EnjoyIt wrote: Tue Jun 15, 2021 9:15 am
afan wrote: Wed Apr 14, 2021 7:02 pm Pre or post retirement has nothing to do with it.

If you pay off the mortgage, you have less money available to spend in retirement. People pretend that paying it off is somehow free- as if you have the same assets at retirement whether you pay off or keep the loan.

You do not make yourself better off by getting rid of the mortgage. You just shift from a monthly expense to all at once.
Here is how one is better off. It reduces sequence of return risk in retirement by lower one's fixed expenses allowing added flexibility. I am a big proponent of not paying off one's mortgage until ready to retire or one's wealth is large enough that the arbitrage taking on additional risk is just not worth it.

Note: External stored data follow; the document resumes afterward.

(* ===== verification/Protection68Facts.v ===== *)
(** * The protected bus confines user accesses

    What a user access does to the protected bus: it reaches the memory and the devices
    only where the active domain authorizes it, and changes no authority. *)

From S2P Require Import Prelude Bv68 Bus68 Protection68 Cpu68 Bv68Facts Cpu68User.

(** ** Devices keep their windows *)
Class DeviceLaws (D : Type) `{Device D} := {
  dev_ok : D → Prop;
  ok_read d o : dev_ok d → dev_ok (dev_read d o).1;
  ok_write d o v : dev_ok d → dev_ok (dev_write d o v);
  ok_tick d d' n : dev_ok d → dev_tick d n = Done d' → dev_ok d';
  ok_irq d : dev_ok d → 0 ≤ irq_level d < 0x100;
  size_read d o : dev_size (dev_read d o).1 = dev_size d;
  size_write d o v : dev_size (dev_write d o v) = dev_size d;
  size_tick d d' n : dev_tick d n = Done d' → dev_size d' = dev_size d;
}.

Lemma land_byte_7 v : 0 ≤ Z.land v 7 < 8.
Proof. change 7 with (Z.ones 3). rewrite Z.land_ones by lia. by apply Z.mod_pos_bound. Qed.
Lemma reload_irq fuel t t' : Timer.reload fuel t = Done t' → tm_irq_level_val t' = tm_irq_level_val t.
Proof.
  revert t. induction fuel as [|fuel IH]; intros t; cbn; [done|]. case_match; [by intros [= ->]|]. by intros ->%IH.
Qed.
#[export] Program Instance Timer_laws `{Profile} : DeviceLaws Timer := {| dev_ok t := 0 ≤ tm_irq_level_val t < 0x100 |}.
Next Obligation. done. Qed.
Next Obligation.
  intros ? t o v Ht. cbn. unfold Timer.write. repeat case_match; cbn; try done. pose proof (land_byte_7 v). lia.
Qed.
Next Obligation.
  intros ? t t' n Ht E. cbn in E. unfold Timer.tick in E. destruct (_ || _); [by injection E as <-|].
  run_binds E. apply reload_irq in E. by rewrite E.
Qed.
Next Obligation. intros ? t Ht. cbn in *. unfold Timer.irq_level. case_match; lia. Qed.
Next Obligation. done. Qed.
Next Obligation. done. Qed.
Next Obligation. done. Qed.
#[export] Instance Console_laws : DeviceLaws Console.
Proof. by refine {| dev_ok _ := True |}. Defined.
Definition sum_ok `{DeviceLaws D, DeviceLaws E} (x : D + E) : Prop := match x with inl d => dev_ok d | inr e => dev_ok e end.
#[export] Instance sum_laws `{DeviceLaws D, DeviceLaws E} : DeviceLaws (D + E).
Proof.
  refine {| dev_ok := sum_ok |}.
  - intros [d|e] o Hx; [exact (ok_read d o Hx)|exact (ok_read e o Hx)].
  - intros [d|e] o v Hx; [exact (ok_write d o v Hx)|exact (ok_write e o v Hx)].
  - intros [d|e] x' n Hx Ex; cbn in Ex; destruct (dev_tick _ n) as [y|] eqn:Et; try done; injection Ex as <-;
      [exact (ok_tick d y n Hx Et)|exact (ok_tick e y n Hx Et)].
  - intros [d|e] Hx; [exact (ok_irq d Hx)|exact (ok_irq e Hx)].
  - intros [d|e] o; [exact (size_read d o)|exact (size_read e o)].
  - intros [d|e] o v; [exact (size_write d o v)|exact (size_write e o v)].
  - intros [d|e] x' n Ex; cbn in Ex; destruct (dev_tick _ n) as [y|] eqn:Et; try done; injection Ex as <-;
      [exact (size_tick d y n Et)|exact (size_tick e y n Et)].
Defined.

(** ** The mapped bus *)
Section mapped.
Context {prof : Profile} {D : Type} {dev : Device D} {laws : DeviceLaws D}.
Implicit Types m : MappedBus D.

Definition window (w : Mapping D) : Z * Z := (mp_base w, dev_size (mp_device w)).
Definition windows m : list (Z * Z) := window <$> mb_devices m.
Definition devices_ok m : Prop := Forall (λ w, dev_ok (mp_device w)) (mb_devices m).

(** [m'] is [m] with the bytes of memory at [P], and the state of devices, changed. *)
Record alters (P : Z → Prop) m m' : Prop := {
  al_windows : windows m' = windows m;
  al_size : length (mb_ram m') = length (mb_ram m);
  al_devices : devices_ok m → devices_ok m';
  al_ram : ∀ a, 0 ≤ a → ¬ P a → mb_ram m' !! Z.to_nat a = mb_ram m !! Z.to_nat a;
}.
Lemma alters_refl P m : alters P m m.
Proof. by split. Qed.
Lemma alters_trans P m1 m2 m3 : alters P m1 m2 → alters P m2 m3 → alters P m1 m3.
Proof. intros [A1 A2 A3 A4] [B1 B2 B3 B4]. split; [congruence..|auto|]. intros a Ha Hp. by rewrite B4, A4. Qed.
Lemma alters_mono (P Q : Z → Prop) m m' : (∀ a, P a → Q a) → alters P m m' → alters Q m m'.
Proof. intros HPQ []. split; auto. Qed.

Lemma set_device_alters P m i w d : mb_devices m !! i = Some w → dev_size d = dev_size (mp_device w) →
  (dev_ok (mp_device w) → dev_ok d) → alters P m (MappedBus.set_device m i w d).
Proof.
  intros Hi Hs Hok. split; [|done| |done].
  - unfold windows, MappedBus.set_device. cbn. rewrite list_fmap_insert. apply list_insert_id.
    rewrite list_lookup_fmap, Hi. cbn. unfold window. cbn. by rewrite Hs.
  - unfold devices_ok. cbn. intros Hf. apply Forall_insert; [done|]. cbn. apply Hok. by eapply (Forall_lookup_1 _ _ _ _ Hf).
Qed.
Lemma find_device_lookup m a i w o : MappedBus.find_device m a = Some (i, w, o) → mb_devices m !! i = Some w.
Proof.
  unfold MappedBus.find_device. destruct (list_find _ _) as [[j v]|] eqn:E; [|done]. intros [= <- <- _].
  by apply list_find_Some in E as [? _].
Qed.
Lemma read8_alters m m' a v : MappedBus.read8 m a = Done (m', v) → alters (λ _, False) m m'.
Proof.
  unfold MappedBus.read8. intros [= E]. destruct (MappedBus.find_device _ _) as [[[i w] o]|] eqn:Ef.
  - destruct (dev_read (mp_device w) o) as [d u] eqn:Er. injection E as <- _. pose proof (size_read (mp_device w) o) as Hs.
    pose proof (ok_read (mp_device w) o) as Ho. rewrite Er in Hs, Ho. eapply set_device_alters; [by eapply find_device_lookup|done..].
  - injection E as <- _. apply alters_refl.
Qed.
Lemma write8_alters m m' a v : MappedBus.write8 m a v = Done m' → alters (λ x, x = Z.land a ADDR_MASK_68K) m m'.
Proof.
  unfold MappedBus.write8. intros [= <-]. destruct (MappedBus.find_device _ _) as [[[i w] o]|] eqn:Ef.
  - eapply set_device_alters; [by eapply find_device_lookup|apply size_write|apply ok_write].
  - split; [done| |done|].
    + apply length_insert.
    + intros x Hx Hne. cbn. apply list_lookup_insert_ne. intros He. apply Hne. apply Z2Nat.inj; [done| |done].
      apply Z.land_nonneg. by right.
Qed.
Lemma map_outcome_lookup {A A'} (f : A → outcome A') l l' : map_outcome f l = Done l' → Forall2 (λ x y, f x = Done y) l l'.
Proof.
  revert l'. induction l as [|x l IH]; intros l' E; cbn in E; [by injection E as <-|].
  run_binds E. guards. constructor; eauto.
Qed.
Lemma tick_alters m m' n : MappedBus.tick m n = Done m' → alters (λ _, False) m m'.
Proof.
  unfold MappedBus.tick. intros E. run_binds E. guards. apply map_outcome_lookup in E0.
  assert (Forall2 (λ w w', window w' = window w ∧ (dev_ok (mp_device w) → dev_ok (mp_device w'))) (mb_devices m) x) as Hf.
  { eapply Forall2_impl; [exact E0|]. intros w w' Ew. cbn in Ew. run_binds Ew. guards. split.
    - unfold window. cbn. f_equal. by eapply size_tick.
    - intros Ho. by eapply ok_tick. }
  split; [|done| |done].
  - unfold windows. cbn. clear E0. induction Hf as [|w w' l l' [Hw _] _ IH]; [done|]. cbn. by rewrite Hw, IH.
  - unfold devices_ok. cbn. clear E0. induction Hf as [|w w' l l' [_ Hw] _ IH]; [done|]. rewrite !Forall_cons. naive_solver.
Qed.

(** No device answers at [a]. *)
Definition plain m (a : Z) : Prop := MappedBus.find_device m a = None.
Lemma plain_windows m a : plain m a ↔ Forall (λ w, (wrapping_sub32 a w.1 <? w.2) = false) (windows m).
Proof.
  unfold plain, MappedBus.find_device, windows. destruct (list_find _ _) as [[i w]|] eqn:E; cbn.
  - split; [done|]. intros Hf. apply list_find_Some in E as (Hi&Hc&_). exfalso.
    apply (Forall_lookup_1 _ _ i (window w)) in Hf; [|by rewrite list_lookup_fmap, Hi].
    unfold MappedBus.covers_addr in Hc. cbn in Hf. by rewrite Hf in Hc.
  - split; [|done]. intros _. apply list_find_None in E. rewrite Forall_fmap. eapply Forall_impl; [exact E|].
    intros w Hc. unfold MappedBus.covers_addr in Hc. cbn. by destruct (_ <? _).
Qed.
Lemma alters_plain P m m' a : alters P m m' → plain m a → plain m' a.
Proof. intros [Hw _ _ _]. by rewrite !plain_windows, Hw. Qed.
Lemma irq_fold l z : 0 ≤ z < 0x100 → Forall (λ w : Mapping D, dev_ok (mp_device w)) l →
  0 ≤ fold_left (λ max_level w, if max_level <? irq_level (mp_device w) then irq_level (mp_device w) else max_level) l z < 0x100.
Proof.
  revert z. induction l as [|w l IH]; intros z Hz Hf; [done|]. apply Forall_cons in Hf as [Hw Hf]. cbn [fold_left].
  apply IH; [|done]. pose proof (ok_irq _ Hw). case_match; lia.
Qed.
Lemma irq_byte m : devices_ok m → 0 ≤ MappedBus.pending_irq m < 0x100.
Proof. apply irq_fold. lia. Qed.
End mapped.

(** ** The protected bus *)
Section protected.
Context {prof : Profile} {D : Type} {dev : Device D} {laws : DeviceLaws D}.
Implicit Types b : ProtectedBus D.

(** The active domain authorizes a byte access. *)
Definition authorized b (a op : Z) : bool :=
  match ProtectedBus.active b with
  | Some d => (ProtectedBus.scan (pb_objects b) (dom_caps d) a 1 op false).1
  | None => false
  end.

(** What a user program can make the devices and the memory do *)
Inductive user_io (auth : Z → Z → bool) : MappedBus D → MappedBus D → Prop :=
| io_done m : user_io auth m m
| io_read m a m1 v m' : auth (Z.land a ADDR_MASK_68K) Perm.READ = true → MappedBus.read8 m a = Done (m1, v) →
    user_io auth m1 m' → user_io auth m m'
| io_write m a v m1 m' : auth (Z.land a ADDR_MASK_68K) Perm.WRITE = true → MappedBus.write8 m a v = Done m1 →
    user_io auth m1 m' → user_io auth m m'
| io_tick m n m1 m' : MappedBus.tick m n = Done m1 → user_io auth m1 m' → user_io auth m m'.

Lemma user_io_trans auth m1 m2 m3 : user_io auth m1 m2 → user_io auth m2 m3 → user_io auth m1 m3.
Proof.
  induction 1; intros Hio; [done|eapply io_read|eapply io_write|eapply io_tick]; eauto.
Qed.
Lemma user_io_alters auth m m' : user_io auth m m' → alters (λ a, auth a Perm.WRITE = true) m m'.
Proof.
  induction 1 as [|m a m1 v m' _ E _ IH|m a v m1 m' Ha E _ IH|m n m1 m' E _ IH]; [apply alters_refl|..];
    (eapply alters_trans; [|exact IH]).
  - eapply alters_mono; [|by eapply read8_alters]. done.
  - eapply alters_mono; [|by eapply write8_alters]. by intros x ->.
  - eapply alters_mono; [|by eapply tick_alters]. done.
Qed.

Record authority_kept b b' : Prop := {
  ak_domains : pb_domains b' = pb_domains b;
  ak_active : pb_active_domain b' = pb_active_domain b;
  ak_objects : pb_objects b' = pb_objects b;
  ak_supervisor : pb_supervisor b' = pb_supervisor b;
}.
#[export] Instance authority_kept_preorder : PreOrder authority_kept.
Proof.
  split.
  - by split.
  - intros b1 b2 b3 [] []. split; congruence.
Qed.
Lemma authority_kept_authorized b b' : authority_kept b b' → authorized b' = authorized b.
Proof. intros [Hd Ha Ho _]. unfold authorized, ProtectedBus.active. by rewrite Hd, Ha, Ho. Qed.

Definition pb_user b : Prop := pb_supervisor b = false ∧ devices_ok (pb_inner b).
Definition pb_within b b' : Prop := authority_kept b b' ∧ user_io (authorized b) (pb_inner b) (pb_inner b').
#[export] Instance pb_within_preorder : PreOrder pb_within.
Proof.
  split.
  - intros b. split; [done|constructor].
  - intros b1 b2 b3 [Ha1 Hio1] [Ha2 Hio2]. split; [by etrans|]. rewrite (authority_kept_authorized b1 b2 Ha1) in Hio2.
    by eapply user_io_trans.
Qed.

Lemma count_violation_kept b r b' : ProtectedBus.count_violation b r = Done b' → authority_kept b b' ∧ pb_inner b' = pb_inner b.
Proof. unfold ProtectedBus.count_violation. intros E. run_binds E. guards. by split. Qed.
Lemma record_fault_kept b r b' : ProtectedBus.record_fault b r = Done b' → authority_kept b b' ∧ pb_inner b' = pb_inner b.
Proof. unfold ProtectedBus.record_fault. intros [[] ?]%count_violation_kept. by split. Qed.
Lemma check_spec b a op b' allowed : pb_supervisor b = false → ProtectedBus.check b a 1 op = Done (b', allowed) →
  authority_kept b b' ∧ pb_inner b' = pb_inner b ∧ (allowed = true → authorized b a op = true).
Proof.
  intros Hs. unfold ProtectedBus.check, authorized. rewrite Hs. destruct (ProtectedBus.active b) as [d|]; intros E.
  - destruct (ProtectedBus.scan _ _ _ _ _ _) as [[] st]; [by injection E as <- <-|].
    run_binds E. guards. destruct (record_fault_kept _ _ _ E0). done.
  - run_binds E. guards. destruct (record_fault_kept _ _ _ E0). done.
Qed.
Lemma set_inner_within b b' m : authority_kept b b' → user_io (authorized b) (pb_inner b) m →
  pb_within b (ProtectedBus.set_inner b' m).
Proof. intros [] Hio. by split. Qed.
Lemma pb_read8_within b b' a v : pb_user b → ProtectedBus.read8 b a = Done (b', v) → pb_within b b'.
Proof.
  intros [Hs _]. unfold ProtectedBus.read8, ProtectedBus.deny_device. rewrite Hs. cbn [negb]. intros E. destruct (ProtectedBus.is_protect_reg _).
  - run_binds E. guards. destruct (record_fault_kept _ _ _ E0) as [? Hi]. split; [done|]. rewrite Hi. constructor.
  - destruct (ProtectedBus.check _ _ _ _) as [[b1 allowed]|] eqn:Ec; [|done]. cbn in E.
    destruct (check_spec _ _ _ _ _ Hs Ec) as (Hk&Hi&Hauth). destruct allowed; cbn in E.
    + destruct (MappedBus.find_device _ _) as [[[i w] o]|] eqn:Ef.
      * destruct (dev_read _ _) as [d u] eqn:Er. injection E as <- <-. apply set_inner_within; [done|]. rewrite <- Hi.
        eapply (io_read _ _ a _ u); [by apply Hauth| |constructor]. unfold MappedBus.read8. rewrite Ef, Er. done.
      * injection E as <- <-. apply set_inner_within; [done|]. rewrite Hi. constructor.
    + injection E as <- <-. split; [done|]. rewrite Hi. constructor.
Qed.
Lemma pb_write8_within b b' a v : pb_user b → ProtectedBus.write8 b a v = Done b' → pb_within b b'.
Proof.
  intros [Hs _]. unfold ProtectedBus.write8, ProtectedBus.deny_device. rewrite Hs. cbn [negb]. intros E. destruct (ProtectedBus.is_protect_reg _).
  - destruct (record_fault_kept _ _ _ E) as [? Hi]. split; [done|]. rewrite Hi. constructor.
  - destruct (ProtectedBus.check _ _ _ _) as [[b1 allowed]|] eqn:Ec; [|done]. cbn [mbind outcome_bind] in E.
    destruct (check_spec _ _ _ _ _ Hs Ec) as (Hk&Hi&Hauth). destruct allowed; cbn [negb] in E.
    + destruct (MappedBus.write8 _ _ _) as [m|] eqn:Ew; [|done]. injection E as <-. apply set_inner_within; [done|]. rewrite <- Hi.
      eapply io_write; [by apply Hauth|exact Ew|constructor].
    + injection E as <-. split; [done|]. rewrite Hi. constructor.
Qed.
#[export] Instance ProtectedBus_confinement : Confinement (ProtectedBus D).
Proof.
  refine {| in_user := pb_user; within := pb_within |}.
  - intros b b' [Hk Hio] [Hs Hd]. split; [by rewrite (ak_supervisor _ _ Hk)|]. by eapply al_devices; [eapply user_io_alters|].
  - exact pb_read8_within.
  - exact pb_write8_within.
  - intros b b' n _ E. cbn in E. unfold ProtectedBus.tick in E. destruct (MappedBus.tick _ _) as [m|] eqn:Et; [|done].
    injection E as <-. apply set_inner_within; [done|]. eapply io_tick; [exact Et|constructor].
  - intros b _. split; [done|constructor].
Defined.
End protected.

When we became almost financially independent, we paid off our 2.75% mortgage by funneling dividends from taxable, as well as any potential taxable contributions towards the mortgage. We had no need to take additional risk in arbitraging a mortgage with possible taxable returns of a 70/30 portfolio.
Long thread on if / how paying off a mortgage reduces SORR. I was convinced it did not when I started the thread. By the end, I changed my mind. All things being equal, if you pay off the mortgage with tax free dollars prior to retirement, you will always reduce SORR vs. keeping the mortgage.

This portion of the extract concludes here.